Korean Patent Registration No. 10-863680 discloses a technical structure of a device for removing radioactive pollutants in air for reducing the concentration of tritium in air contaminated with tritium which is a radioactive material in a nuclear power plant However, it differs from the complex airborne radioactive material removal device configured to automatically remove the radioactive material in real time according to the amount and concentration of the radioactive material.

Japanese Unexamined Patent Publication (Kokai) No. 1994-347593 discloses a related art in which radioactive gaseous waste is transferred from a main condenser to an hydrogen recombination container through an air extractor to recombine hydrogen gas and reduce the volume of the waste gas, It differs from the complex airborne radioactive material removal device configured to cool and dehumidify by transferring the gas to the dehumidifying cooler and to remove the radioactive material automatically in real time according to the amount and concentration of the air containing the radioactive material.

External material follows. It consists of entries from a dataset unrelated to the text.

(** A response of the download servers.  [body] lists the pieces in which the
    transport delivers the body to [iter_content]; [fault] is the exception
    that ends the transfer after these pieces, if the transfer fails.  [text]
    is [response.text] once the whole body has arrived, and [form] the form
    that the HTML parser finds in it. *)
Record response : Type := {
  headers : list (string * string);
  text : string;
  form : option download_form;
  body : list (list byte);
  fault : option exn
}.

Definition download_script : Type := list (exc response).

(** [headers.get(name)] on the case-insensitive dict of [requests]. *)
Fixpoint header_get (name : string) (hs : list (string * string)) : option string :=
  match hs with
  | [] => None
  | (k, v) :: rest =>
      if String.eqb (lower k) (lower name) then Some v else header_get name rest
  end.

(** [resp.text] on a streamed response: the body is read to its end first. *)
Definition read_text (resp : response) : exc string :=
  match fault resp with
  | Some e => Raise e
  | None => Ok (text resp)
  end.

Definition truthy_str (v : option string) : bool :=
  match v with
  | Some s => negb (String.eqb s "")
  | None => false
  end.

Definition get_confirm_info_from_form (resp : response)
  : exc (option string * option string) :=
  let* _ := read_text resp in
  match form resp with
  | None => Ok (None, None)
  | Some f =>
      match confirm_input f, uuid_input f with
      | Some confirm, Some uuid => Ok (confirm, uuid)
      | _, _ => Ok (None, None)
      end
  end.

(** [iter_slices(content, n)]: the slices of a body already in memory. *)
Fixpoint iter_slices_upto (fuel n : nat) (data : list byte) : list (list byte) :=
  match fuel with
  | O => []
  | S fuel' =>
      match data with
      | [] => []
      | _ => firstn n data :: iter_slices_upto fuel' n (skipn n data)
      end
  end.

Definition iter_slices (n : nat) (data : list byte) : list (list byte) :=
  iter_slices_upto (List.length data) n data.

(** [response.iter_content(32768)]: the slices of the content when [.text]
    has read the body before ([consumed]), the pieces of the transfer and its
    fault otherwise. *)
Definition iter_content (resp : response) (consumed : bool)
  : list (list byte) * option exn :=
  if consumed
  then (iter_slices (Z.to_nat 32768) (List.concat (body resp)), None)
  else (body resp, fault resp).

(** The UTF-8 encoding of a text of code points below 256, as [open(path,
    "w", encoding="utf-8")] writes it (newlines kept as they are). *)
Definition utf8_char (c : ascii) : list byte :=
  if (code c <? 128)%N then [byte_of_ascii c]
  else [byte_of_ascii (ascii_of_N (192 + code c / 64));
        byte_of_ascii (ascii_of_N (128 + code c mod 64))].

Fixpoint utf8_encode (s : string) : list byte :=
  match s with
  | EmptyString => []
  | String c rest => utf8_char c ++ utf8_encode rest
  end.

(** [f.write(chunk)] on the file opened at [path]. *)
Definition append_file (path : string) (chunk : list byte) (w : world) : world :=
  store path (match files w path with Some old => old | None => [] end ++ chunk) w.
(** * Larini quote renderer: a shallow embedding of [app.py]

    The development follows the layout core of [app.py]: the geometry
    arithmetic of [generate_pdf_bytes], the style registry [build_styles],
    the content assembler [build_story] and the page templates handed to the
    document builder; then the supplier file parser [parse_supplier_file]
    and the [/generate] endpoint around them.

    Conventions of the embedding.
    - Python [int] values (pixel sizes) are [Z].
    - Python [float] values (points on the page) are exact rationals [Q]:
      binary64 rounding is not part of the model.  Equality of computed
      lengths is therefore [Qeq] ([==]).
    - A Python exception is a [Raise] in the error monad [result].
    - The file system the renderer reads from is a finite map from path
      names to files.
    - A quote record is a finite map from field names to strings. *)

From Stdlib Require Import ZArith QArith Lqa String Ascii List Bool Lia.
From stdpp Require Import base option gmap strings.
Import ListNotations.

Open Scope Q_scope.

(** ** Exceptions and the error monad *)

Inductive exn : Type :=
| ZeroDivisionError
| OSError (path : string)
| IndexError
| ValueError (name : string)
| LayoutError.

Inductive result (A : Type) : Type :=
| Ok (a : A)
| Raise (e : exn).
Arguments Ok {A} a.
Arguments Raise {A} e.

#[global] Instance result_ret : MRet result := fun A a => Ok a.
#[global] Instance result_bind : MBind result := fun A B k r =>
  match r with
  | Ok a => k a
  | Raise e => Raise e
  end.

Definition raises {A : Type} (r : result A) : bool :=
  match r with
  | Ok _ => false
  | Raise _ => true
  end.

(** ** Python arithmetic on numbers *)

(** [a > b] on numbers. *)
Definition py_gt (a b : Q) : bool :=
  match a ?= b with
  | Gt => true
  | _ => false
  end.

(** [max(a, b)]: the first argument is kept unless the second is strictly
    greater. *)
Definition py_max (a b : Q) : Q :=
  if py_gt b a then b else a.

(** [a / b] on floats: raises [ZeroDivisionError] on a zero divisor. *)
Definition py_truediv (a b : Q) : result Q :=
  if Qeq_bool b 0 then Raise ZeroDivisionError else Ok (a / b).

(** ** Constants *)

(** [reportlab.lib.units]: [inch = 72.0], [cm = inch/2.54], [mm = cm*0.1];
    [reportlab.lib.pagesizes]: [A4 = (210*mm, 297*mm)]. *)
Definition inch : Q := 72.
Definition cm : Q := inch / 2.54.
Definition mm : Q := cm * 0.1.
Definition A4 : Q * Q := (210 * mm, 297 * mm).

Definition MARGIN_PT : Q := 42.52.
Definition BOTTOM_OFFSET_PT : Q := 0.5 * cm.
Definition RESERVED_GAP_ABOVE_FOOTER_PT : Q := 10.
Definition VEHICLE_TOP_BOTTOM_GAP_PT : Q := 28.35.
Definition MAX_VEHICLE_RATIO : Q := 0.30.

(** ** Files *)

(** What the renderer can observe of a file: whether it exists, and, for a
    raster image, its size in pixels. *)
Inductive file : Type :=
| RasterImage (wpx hpx : Z)
| OtherFile.

Abbreviation filesystem := (gmap string file).

(** [Path.exists()]. *)
Definition path_exists (fs : filesystem) (path : string) : bool :=
  match fs !! path with
  | Some _ => true
  | None => false
  end.

(** [read_image_size(path)]: [ImageReader(str(path)).getSize()].  Opening a
    missing file, or one that is not an image, raises. *)
Definition read_image_size (fs : filesystem) (path : string) : result (Z * Z) :=
  match fs !! path with
  | Some (RasterImage wpx hpx) => Ok (wpx, hpx)
  | _ => Raise (OSError path)
  end.

(** ** Geometry calculator *)

Definition scaled_height_for_full_width (wpx hpx : Z) (target_wpt : Q) : result Q :=
  if (wpx <=? 0)%Z || (hpx <=? 0)%Z then Ok 0
  else q ← py_truediv target_wpt (inject_Z wpx);
       Ok (inject_Z hpx * q).

Definition calc_footer_height (fs : filesystem) (page_width_pt : Q) (footer_path : string)
  : result Q :=
  '(w, h) ← read_image_size fs footer_path;
  scaled_height_for_full_width w h page_width_pt.

Definition calc_header_height (fs : filesystem) (usable_width_pt : Q) (header_path : string)
  : result Q :=
  '(w, h) ← read_image_size fs header_path;
  scaled_height_for_full_width w h usable_width_pt.
(** The steps of one save over an older notes file and an older backup,
    and the contents a crash can leave: the torn text is only ever in
    the temporary file. *)
Example save_notes_steps :
  let old := Doc (json_of_notes [("7", 5)]) in
  let older := Doc (json_of_notes []) in
  let new := Doc (json_of_notes [("7", 8)]) in
  let st := State [("7", 8)] true (Files (Some old) (Some older) None) [] [] [] [] in
  calls (save_notes st).2 =
    [Makedirs; OpenW TempFile; WriteText TempFile (json_of_notes [("7", 8)]);
     Remove BackupFile; Rename NotesFile BackupFile; Rename TempFile NotesFile] /\
  seen (save_notes st).2 =
    [Files (Some old) (Some older) (Some Blank);
     Files (Some old) (Some older) (Some Torn);
     Files (Some old) (Some older) (Some new);
     Files (Some old) None (Some new);
     Files None (Some old) (Some new);
     Files (Some new) (Some old) None].
Proof. done. Qed.

(** The items of the object [json.dumps] writes are all kept by the
    loop of [load_notes], as they are. *)
Lemma kept_json_of_notes (n : dict Z) :
  kept (map (fun kv => (kv.1, JInt kv.2)) n) = n.
Proof.
  unfold kept. induction n as [|[k v] n IH]; [done|].
  cbn [map omap list_omap]. simpl. f_equal. exact IH.
Qed.

Lemma dropped_json_of_notes (n : dict Z) :
  dropped (map (fun kv => (kv.1, JInt kv.2)) n) = [].
Proof.
  unfold dropped. induction n as [|[k v] n IH]; [done|].
  cbn [map omap list_omap]. simpl. exact IH.
Qed.

Lemma no_overflow_json_of_notes (n : dict Z) :
  no_overflow (map (fun kv => (kv.1, JInt kv.2)) n).
Proof. unfold no_overflow. apply Forall_map. by apply Forall_true. Qed.

(** Loading a snapshot gives its notes back. *)
Lemma load_notes_snapshot (n : dict Z) st :
  wf_dict n -> script st = [] ->
  notes_file (disk st) = Some (Doc (json_of_notes n)) ->
  load_notes st =
    (Ok tt, State n true (disk st) [] (calls st ++ [ReadText NotesFile])
                  (seen st) (log st)).
Proof.
  intros Hwf Hs Hf. unfold load_notes. cbn [load_loop]. unfold bind at 1 2.
  rewrite (load_from_doc NotesFile st _ Hs Hf (no_overflow_json_of_notes n)).
  rewrite kept_json_of_notes, dropped_json_of_notes, set_all_nil, app_nil_r by done.
  reflexivity.
Qed.

(** C3.  Saving a mapping [M] of string keys to integers (no call
    failing) and loading again, in the same cog or in a fresh one over
    the same files, gives [M] back, item for item and in the same
    order. *)
Theorem save_load_roundtrip (M : dict Z) (st : state) :
  wf_dict M -> notes st = M -> script st = [] ->
  let saved := (save_notes st).2 in
  (load_notes saved).1 = Ok tt /\
  notes (load_notes saved).2 = M /\
  notes (load_notes (init (disk saved) [])).2 = M.
Proof.
  intros Hwf Hn Hs. cbn zeta.
  destruct (save_notes_ok st Hs) as (Hd & _ & _ & Hs').
  assert (notes_file (disk (save_notes st).2) = Some (Doc (json_of_notes M))) as Hf.
  { rewrite Hd. unfold snapshot. by rewrite Hn. }
  rewrite (load_notes_snapshot M _ Hwf Hs' Hf).
  rewrite (load_notes_snapshot M (init _ []) Hwf eq_refl Hf). done.
Qed.

Lemma save_load_roundtrip_witness :
  let M := [("7", 5); ("1388158646973632685", 0); ("8", 12)] in
  let st := State M true (Files (Some Malformed) None None) [] [] [] [] in
  notes (load_notes (init (disk (save_notes st).2) [])).2 = M.
Proof.
  cbn zeta.
  assert (wf_dict [("7", 5); ("1388158646973632685", 0); ("8", 12)]) as Hwf.
  { unfold wf_dict. by apply (bool_decide_unpack _). }
  exact (proj2 (proj2 (save_load_roundtrip _
           (State _ true (Files (Some Malformed) None None) [] [] [] [])
           Hwf eq_refl eq_refl))).
Defined.

(** ** When the save fails *)

(** The save of a mutation failed: it logged [Failed to save]. *)
Definition save_failed (before after : state) : Prop :=
  exists e rest, log after = log (ensure_loaded before).2 ++ ErrSaveFailed e :: rest.

(** After a failed save the notes file is the one there was (the
    backup, if there was none); or the restore failed as well, and that
    file is now the backup. *)
Definition canonical_in_place (before after : state) : Prop :=
  notes_file (disk after) = fallback (disk before) \/
  (notes_file (disk after) = None /\
   backup_file (disk after) = fallback (disk before) /\
   exists e e', log after
     = log (ensure_loaded before).2 ++ [ErrSaveFailed e; ErrRestoreFailed e']).
(** [re.match] of the brace pattern at the head of [s]. Each run of
    digits is taken greedily; where this reading fails no other split of
    the digits succeeds, since what follows a shorter run is a digit or
    the character that already failed. *)
Definition match_brace (s : string) : option brace_match :=
  match s with
  | String "{"%char r0 =>
      let (d1, r1) := take_digits r0 in
      if d1 =? EmptyString then None
      else
        let (c2, r2) :=
          match r1 with
          | String ","%char r => (Some ",", r)
          | _ => (None, r1)
          end in
        let (d3, r3) := take_digits r2 in
        let c3 := if d3 =? EmptyString then None else Some d3 in
        match r3 with
        | String "}"%char _ =>
            Some {| group0 := "{" ++ d1 ++ opt_str c2 ++ opt_str c3 ++ "}";
                    g1 := d1; g2 := c2; g3 := c3 |}
        | _ => None
        end
  | _ => None
  end.

(** Lines 84-89. *)
Definition brace_desc (m : brace_match) : string :=
  match g2 m, g3 m with
  | None, None => "exactly " ++ g1 m ++ " times"
  | _, None => "at least " ++ g1 m ++ " times"
  | _, Some n => "between " ++ g1 m ++ " and " ++ n ++ " times"
  end.

Definition literal_desc (char : string) : string :=
  "- **Literal Character** (`" ++ char ++ "`): Matches the character '"
    ++ char ++ "' literally.".

Definition escaped_literal_desc (token next : string) : string :=
  "- **Literal Character** (`" ++ token ++ "`): Matches the character '"
    ++ next ++ "' literally.".

Definition quantifier_desc (m : brace_match) : string :=
  "- **Quantifier** (`" ++ group0 m ++ "`): The preceding element must occur "
    ++ brace_desc m ++ ".".

Definition capturing_desc : string :=
  "**Capturing Group** (`(`...`)`): Groups multiple tokens together and creates a capture group to extract the matched substring.".
Definition non_capturing_desc : string :=
  "**Non-Capturing Group** (`(?:`...`)`): Groups tokens together without creating a capture group.".
Definition lookaround_desc : string :=
  "- **Lookaround/Conditional** (`(?`...`)`): A special group that asserts a condition (e.g., lookahead, lookbehind) without consuming characters.".
Definition end_group_desc : string :=
  "- **End Group** (`)`): Closes the current group.".
Definition alternation_desc : string :=
  "- **Alternation / OR** (`|`): Acts like a boolean OR, matching the expression before or after it.".
Definition set_desc : string :=
  "**Character Set** (`[`...`]`) : Matches any single character from the set.".
Definition negated_set_desc : string :=
  "**Negated Character Set** (`[^`...`]`) : Matches any single character *not* in the set.".
Definition end_set_desc : string :=
  "- **End Character Set** (`]`): Closes the character set.".
Definition empty_desc : string :=
  "- This pattern appears to be empty or contains no standard regex tokens to explain.".

(** *** One iteration of the [while] loop (lines 49-130)

    For a cursor [i < len(pattern)] the body appends exactly one
    description and moves the cursor; [explain_step] returns both. *)

(** Lines 94-130: the branches after the brace quantifier. *)
Definition explain_rest (pattern : string) (i : nat) (char : string)
  : string * nat :=
  if char =? "(" then
    if slice i (i + 3) pattern =? "(?:" then
      ("- " ++ non_capturing_desc, i + 2 + 1)
    else if slice i (i + 2) pattern =? "(?" then
      (lookaround_desc, i + 1)
    else ("- " ++ capturing_desc, i + 1)
  else if char =? ")" then (end_group_desc, i + 1)
  else if char =? "|" then (alternation_desc, i + 1)
  else if char =? "[" then
    if slice (i + 1) (i + 2) pattern =? "^" then
      ("- " ++ negated_set_desc, i + 1 + 1)
    else ("- " ++ set_desc, i + 1)
  else if char =? "]" then (end_set_desc, i + 1)
  else (literal_desc char, i + 1).

(** Lines 64-92, entered with [token = char]. *)
Definition explain_single (pattern : string) (i : nat) (char : string)
  : string * nat :=
  let token := char in
  if dict_mem token_map token then
    ("- " ++ dict_index token_map token, i + 1)
  else if in_chars char "*+?" then
    ("- " ++ dict_index quantifier_map char, i + 1)
  else
    match (if char =? "{" then match_brace (slice_from i pattern) else None) with
    | Some m => (quantifier_desc m, i + String.length (group0 m))
    | None => explain_rest pattern i char
    end.

Definition explain_step (pattern : string) (i : nat) : string * nat :=
  let char := char_at pattern i in
  if (char =? "\") && (i + 1 <? String.length pattern)%nat then
    let token := slice i (i + 2) pattern in
    if dict_mem token_map token then
      ("- " ++ dict_index token_map token, i + 2)
    else
      (escaped_literal_desc token (char_at pattern (i + 1)), i + 2)
  else explain_single pattern i char.

(** *** The loop (lines 47-48) and the result (lines 132-135)

    The cursor moves forward in every iteration, so the distance to the
    end of the pattern is a measure for the recursion. *)

Equations? explain_loop (pattern : string) (i : nat) (explanation : list string)
  : list string by wf (String.length pattern - i) lt :=
  explain_loop pattern i explanation with lt_dec i (String.length pattern) := {
    | left _ =>
        explain_loop pattern (snd (explain_step pattern i))
          (explanation ++ [fst (explain_step pattern i)])%list
    | right _ => explanation }.
Proof.
  assert (Hbrace : forall s m, match_brace s = Some m ->
                               0 < String.length (group0 m)).
  { intros s m Hm. unfold match_brace in Hm.
    destruct s as [|c r0]; [discriminate|].
    destruct (Ascii.eqb c "{"%char) eqn:Hc.
    - apply Ascii.eqb_eq in Hc; subst c.
      destruct (take_digits r0) as [d1 r1].
      destruct (d1 =? ""); [discriminate|].
      destruct (match r1 with
                | String ","%char r => (Some ",", r)
                | _ => (None, r1)
                end) as [c2 r2].
      destruct (take_digits r2) as [d3 r3].
      destruct r3 as [|c3 r4]; [discriminate|].
      destruct (Ascii.eqb c3 "}"%char) eqn:Hc3.
      + apply Ascii.eqb_eq in Hc3; subst c3.
        inversion Hm; simpl; lia.
      + exfalso. revert Hm. clear -Hc3.
        destruct c3 as [[] [] [] [] [] [] [] []]; try discriminate.
    - exfalso. revert Hm. clear -Hc.
      destruct c as [[] [] [] [] [] [] [] []]; try discriminate. }
  assert (Hadv : i < snd (explain_step pattern i)); [| lia].
  unfold explain_step, explain_single, explain_rest.
  repeat match goal with
         | |- context [match match_brace ?s with _ => _ end] =>
             let Hm := fresh "Hm" in
             destruct (match_brace s) eqn:Hm; [apply Hbrace in Hm|]
         | |- context [if ?b then _ else _] => destruct b
         end; simpl; lia.
Qed.

Definition explain_regex (pattern : string) : list string :=
  let explanation := explain_loop pattern 0 [] in
  match explanation with
  | [] => [empty_desc]
  | _ :: _ => explanation
  end.

(** *** The shapes of a brace quantifier, for the statements below *)

Fixpoint all_digits (s : string) : bool :=
match s with
| EmptyString => true
| String c rest => is_digit c && all_digits rest
end.

(** A non-empty run of decimal digits: the [\d+] of the brace pattern. *)
Definition digits (s : string) : Prop := s <> "" /\ all_digits s = true.

Definition starts_with_digit (s : string) : bool :=
match s with
| String c _ => is_digit c
| EmptyString => false
end.

(** The three shapes [{m}], [{m,}] and [{m,n}] at the head of a string. *)
Inductive brace_shape : string -> Prop :=
| shape_exactly m rest :
    digits m -> brace_shape ("{" ++ m ++ "}" ++ rest)
| shape_at_least m rest :
    digits m -> brace_shape ("{" ++ m ++ ",}" ++ rest)
| shape_between m n rest :
    digits m -> digits n -> brace_shape ("{" ++ m ++ "," ++ n ++ "}" ++ rest).

End Explainer.

(** ** Markup escaping ([html.escape]) and the highlight wrappers *)

Module Html.
Import PyStr.

Definition dquote : string := String "034"%char EmptyString.

(** [s.replace(old, new)] for a one-character [old]. *)
Fixpoint replace_char (old : ascii) (new : string) (s : string) : string :=
  match s with
  | EmptyString => EmptyString
  | String c rest =>
      if Ascii.eqb c old then new ++ replace_char old new rest
      else String c (replace_char old new rest)
  end.

(** Modelled from the spec: [html.escape] is Python's library function,
    not code of [txt.py]; it neutralizes ampersand, angle brackets and
    both quotes, by five replacements in the library's order (ampersand
    first, so that the entities it introduces are not escaped again). *)
Definition escape (s : string) : string :=
  let s := replace_char "&"%char "&amp;" s in
  let s := replace_char "<"%char "&lt;" s in
  let s := replace_char ">"%char "&gt;" s in
  let s := replace_char "034"%char "&quot;" s in
  let s := replace_char "'"%char "&#x27;" s in
  s.

(** What [escape] does to one character. *)
Definition escape_char (c : ascii) : string :=
  if Ascii.eqb c "&"%char then "&amp;"
  else if Ascii.eqb c "<"%char then "&lt;"
  else if Ascii.eqb c ">"%char then "&gt;"
  else if Ascii.eqb c "034"%char then "&quot;"
  else if Ascii.eqb c "'"%char then "&#x27;"
  else String c EmptyString.

(** Modelled from the spec: the unescaping of the round-trip property,
    the inverse of the five entities of [escape]; any other character,
    and an ampersand that starts none of the five, is kept. *)
Fixpoint unescape_from (skip : nat) (s : string) : string :=
  match s with
  | EmptyString => EmptyString
  | String c rest =>
      match skip with
      | S k => unescape_from k rest
      | 0 =>
          if starts_with "&amp;" s then String "&"%char (unescape_from 4 rest)
          else if starts_with "&lt;" s then String "<"%char (unescape_from 3 rest)
          else if starts_with "&gt;" s then String ">"%char (unescape_from 3 rest)
          else if starts_with "&quot;" s then String "034"%char (unescape_from 5 rest)
          else if starts_with "&#x27;" s then String "'"%char (unescape_from 5 rest)
          else String c (unescape_from 0 rest)
      end
  end.
(** * Scoundrel: the rules engine of [game.js], embedded and verified

    The engine of the card game is a single mutable [Game] object whose
    methods move cards between a deck, a room, a discard pile and an
    equipped weapon.  The embedding below follows [game.js] method by
    method: every method becomes a function on an explicit [Game] record,
    returning the method's result together with the state it leaves.

    Numbers are [Z]; arrays are lists, read with stdpp's lookup; [null]
    and [undefined] are [None]; a method that would raise a [TypeError]
    returns [None].  The [timestamp] that [logEvent] attaches to each entry
    is left out of the log: it is the only field that no rule reads. *)

From stdpp Require Import base numbers list strings pretty.

Local Open Scope string_scope.
Local Open Scope list_scope.
Local Open Scope Z_scope.

(** ** Cards *)

Module SUITS.
Definition HEARTS : string := "♥".
Definition DIAMONDS : string := "♦".
Definition CLUBS : string := "♣".
Definition SPADES : string := "♠".
End SUITS.

Record Card := mkCard { suit : string; rank : string; value : Z }.

Global Instance Card_eq_dec : EqDecision Card.
Proof. solve_decision. Defined.

(** [Object.entries(RANKS)], in the order the engine enumerates it. *)
Definition RANKS : list (string * Z) :=
  [("2", 2); ("3", 3); ("4", 4); ("5", 5); ("6", 6); ("7", 7); ("8", 8);
   ("9", 9); ("10", 10); ("J", 11); ("Q", 12); ("K", 13); ("A", 14)].

Inductive CardType := monster | weapon_t | potion | unknown.

Global Instance CardType_eq_dec : EqDecision CardType.
Proof. solve_decision. Defined.

Definition getCardType (card : Card) : CardType :=
  if (String.eqb (suit card) SUITS.CLUBS || String.eqb (suit card) SUITS.SPADES)%bool
  then monster
  else if String.eqb (suit card) SUITS.DIAMONDS then weapon_t
  else if String.eqb (suit card) SUITS.HEARTS then potion
  else unknown.

Definition isMonster (c : Card) : bool :=
  bool_decide (getCardType c = monster).

Definition low_rank (e : string * Z) : bool :=
  ((2 <=? e.2) && (e.2 <=? 10))%bool.

Definition createDeck : list Card :=
  flat_map (fun s => List.map (fun e => mkCard s e.1 e.2) RANKS)
           [SUITS.CLUBS; SUITS.SPADES]
  ++ List.map (fun e => mkCard SUITS.DIAMONDS e.1 e.2) (List.filter low_rank RANKS)
  ++ List.map (fun e => mkCard SUITS.HEARTS e.1 e.2) (List.filter low_rank RANKS).

(** ** The game object *)

Record Weapon := mkWeapon {
  w_value : Z;
  lastDefeated : option Z;
  defeatedMonsters : list Card
}.
(* ===== verification/Reporter.v ===== *)
(** * engin/reporter.hpp: the result object shared by a father and its son *)

From S2P Require Import Prelude.
Local Open Scope Z_scope.

(** [son_result_t] *)
Inductive son_result_t :=
  | result_ready
  | result_done
  | result_error
  | result_timeout.

#[export] Instance son_result_t_eq_dec : EqDecision son_result_t.
Proof. solve_decision. Defined.

(** [reporter_t<T>]: the payload [data], here the value of the template
    argument [T], and the result code. *)
Record reporter_t (T : Type) := mk_reporter {
  data : T;
  errcode : son_result_t
}.
Arguments mk_reporter {T} _ _.
Arguments data {T} _.
Arguments errcode {T} _.

Section reporter.
Context {T : Type}.

(** [create]: [data] is default-initialised by the language. *)
Definition create (d : T) : reporter_t T := mk_reporter d result_ready.
Definition set_result (result : son_result_t) (r : reporter_t T) : reporter_t T :=
  mk_reporter (data r) result.
Definition set_data (d : T) (r : reporter_t T) : reporter_t T :=
  mk_reporter d (errcode r).
Definition get_data (r : reporter_t T) : T := data r.
Definition get_result (r : reporter_t T) : son_result_t := errcode r.

Lemma get_set_result res r : get_result (set_result res r) = res.
Proof. done. Qed.
Lemma get_data_set_result res r : get_data (set_result res r) = get_data r.
Proof. done. Qed.
End reporter.

#[export] Hint Rewrite @get_set_result @get_data_set_result : chr.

The problem to be solved by the present invention is to prevent worker exposure due to high-level radioactive material pollution sources generated in main facilities of nuclear power plant (pressurizer, steam generator, and reactor head lifting) It is urgent to develop mobile radioactive material removal equipment suitable for the characteristics of a nuclear power plant, and it is necessary to develop the particulate radioactive material (cobalt (Co), nickel, etc.) released from the main facilities of the primary system. There is provided a mobile complex type airborne radioactive material removal apparatus capable of effectively removing radioactive materials such as [(oxo (I) and the like], gaseous radioactive materials (such as argon, krypton, xenon etc.) .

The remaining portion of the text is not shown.